I slept well, getting up once at around 5am, and dropping off again.  Daytime peeing was quite frequent and of variable comfort and productivity.  The bowels did not move for a couple of days.  I had a good appetite.  I had slight tenderness in the perineum and a sense of discomfort in the anus, where after all quite a large probe had been inserted during the procedure.  Sitting on soft cushions helped.  The second night was harder, with difficulty starting, maintaining flow and finishing.  Opening bowels became easier and more frequent and this helped improve the urinary flow.  I noticed a plum-coloured bruise developing up the midline of the scrotum to the back of the penis.  This became really spectacular over the two weeks or so, at its worst a deep blackish-purple all over a rather leathery scrotum and penis, before it faded through purple to blue to yellow and away after several weeks.  It was never painful and never required any treatment.

Normal activity was resumed gingerly, and this included gentle intercourse with a condom four days after the operation, though with no ejaculation.  Peeing continued to fluctuat in efficiency over the following days, with some blood to be seen, which I had been told was normal.  Some nights were very disturbed, and some I slept through.  My worst night was 12 days after the procedure, with frequent trips at night and great difficulty in passing.  The next day I rang the unit and Professor Langley suggested taking an extra Flowmax daily, so one in the morning and one at night, which seemed to help.

I travelled to deliver a day’s training a week after the procedure, but otherwise stayed at home for the first two weeks or so, writing, e-mailing and telephoning.

 

Post-operative appointments

The pattern of variable performance continued, up some nights several times, occasionally sleeping through.  I managed intercourse with a condom several times with no great difficulty, though some blood in the ejaculate as there still was in my urine for a week or so.  I tended to pee and open bowels more frequently than usual.  Peeing could sometimes be very difficult with inability to pump urine out in the usual manner.  I first slept through the night a week after the procedure, but this was followed a further week later by my worst night for getting up and having difficulty peeing, after which Professor Langley agreed that I should double the Flowmax to one morning and one evening pill.
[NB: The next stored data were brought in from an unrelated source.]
(** What [New] gives for a message that begins with the field [p]: a node for [p] whose bytes are its own,
    in a heap where the nodes in use and the buffers of the others are as before. *)
Lemma NewBin_own_run fuel h b o p rest :
  sound h -> field_ok p -> str_at h (Some (b, o)) (len (enc_field p ++ rest)) = Some (enc_field p ++ rest) ->
  len (enc_field p ++ rest) < 2 ^ 31 -> old_buf h b ->
  exists c h', NewBin fuel (Some (b, o)) (len (enc_field p ++ rest)) true h = Ret (Some c) h' /\
    ~ used h c /\ leaf_of h' c p /\ nkey h' c = Some (first_key false p.2) /\ sound h' /\
    (forall m, used h' m <-> used h m \/ m = c) /\ (forall m, m <> c -> nd h' m = nd h m) /\
    (forall b, (forall k, b <> BSmall c k) -> (forall i, b = BMem i -> i < h_nmem h) -> h_buf h' !! b = h_buf h !! b) /\
    n_ht (nd h' c) = ht0 /\ exists b, val_in h' c b /\ no_other c b.
Proof.
  intros [Po Ho Sm Fa] Hp Hs Hl Hb. unfold NewBin. hsimp.
  destruct (first_field_enc h b o p rest Hp Hs Hl) as (f & Ef & (G1 & G2 & _) & Hptr & Hv). rewrite Ef. hsimp. cbn [negb]. hsimp.
  destruct (pool_New_run h Po Fa) as (c & h1 & E1 & Po1 & N1 & B1 & M1 & F1 & Cl & Hu & Hu1). rewrite E1. hsimp.
  rewrite G1, G2, Hptr in *.
  assert (Hbuf : forall x n, str_at h1 x n = str_at h x n) by (intros; by apply str_at_buf).
  assert (Hv1 : val_at h1 (type_of p.2) (field_val (Some (b, o)) f) = Some p.2).
  { rewrite <- Hv. unfold val_at. by rewrite Hbuf. }
  destruct (InitNode_own_run h1 c p (field_val (Some (b, o)) f) false (len (enc_field p))) as (h' & E' & Md & L & K & Hht & Vi); try done.
  - by rewrite N1.
  - intros n k v. rewrite B1. apply Sm.
  - intros i Hi. rewrite B1. apply Ho. by rewrite <- M1.
  - intros Ht Hn. unfold field_val in Hn |- *. rewrite G2, Ht, Z.eqb_refl in *. cbn [kv_ptr ptr_add mbind option_bind]. eexists _, _.
    split; [done|]. split.
    + intros k ->. cbn in Hb. done.
    + intros i ->. cbn in Hb. by rewrite M1.
  - rewrite E'. hsimp. cbn [ok Z.eqb negb]. exists c, h'. split; [done|]. split; [done|]. split; [done|]. split; [done|].
    pose proof Md as [MdN MdB MdS MdH (MdF & MdX & MdM & MdL)].
    assert (Hu' : forall m, used h' m <-> used h m \/ m = c) by (intros m; rewrite <- Hu1; by apply used_same).
    split; [|split; [done|split; [|split; [|done]]]].
    + split.
      * apply (pool_ok_frame h1); try done. intros m Hm. apply MdN. intros ->. apply Hm, Hu1. by right.
      * apply MdH. intros i Hi. rewrite B1. apply Ho. by rewrite <- M1.
      * apply MdS. intros n k v. rewrite B1. apply Sm.
      * congruence.
    + intros m Hm. rewrite MdN by done. apply N1.
    + intros b' H1 H2. rewrite MdB by (done || intros i Hi; rewrite M1; by apply H2). by rewrite B1.
Qed.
This seemed to help and I returned to work 2 weeks after the operation.

The review was encouraging.  I kept on two Flowmax a day and began to forget about the condition, reminded only by the varying ease and comfort of going to the lavatory.  I had a blood test a week before my first full review, which revealed a PSA of 4.55, nearly below the norm for my age and half the highest pre-procedure reading.  Professor Langley reduced me to one evening Flowmax per day, saying that I was “on track for a cure”.  Things seemed to improve greatly during the net three months, though it was rare for me to have comfortable peeing and bowel movements together. 

About three weeks before my second review I rang to ask if I should try to do without Flowmax, and Professor Langley said I could for a week before seeing him.  My PSA was again checked before seeing him and found this time to be 2.99, not quite halved again, and again seen to be on course.

 

My overall impressions

This has gone much better than I could have hoped for, with a mildly intrusive experience in hospital, no pain, no more than 24 hours in at any time and a swift perceived recovery period, bearing in mind that I have never felt ill!  Seven months on I feel absolutely fine and have played some cricket during the summer and worked in Pakistan twice and Spain.   After the first two weeks my life has been largely normal and it is only these last few weeks in which the tedium of abnormal patters in emptying bladder and bowels has begun to become tedious.  I hope this just the last workings of the brachytherapy seeds dosing my errant prostate with the last bits of radioactivity before it falls inert and quiet and I can get on with normal life having finished the treatment which was started last January and the long trail from first referral to my GP just over a year ago.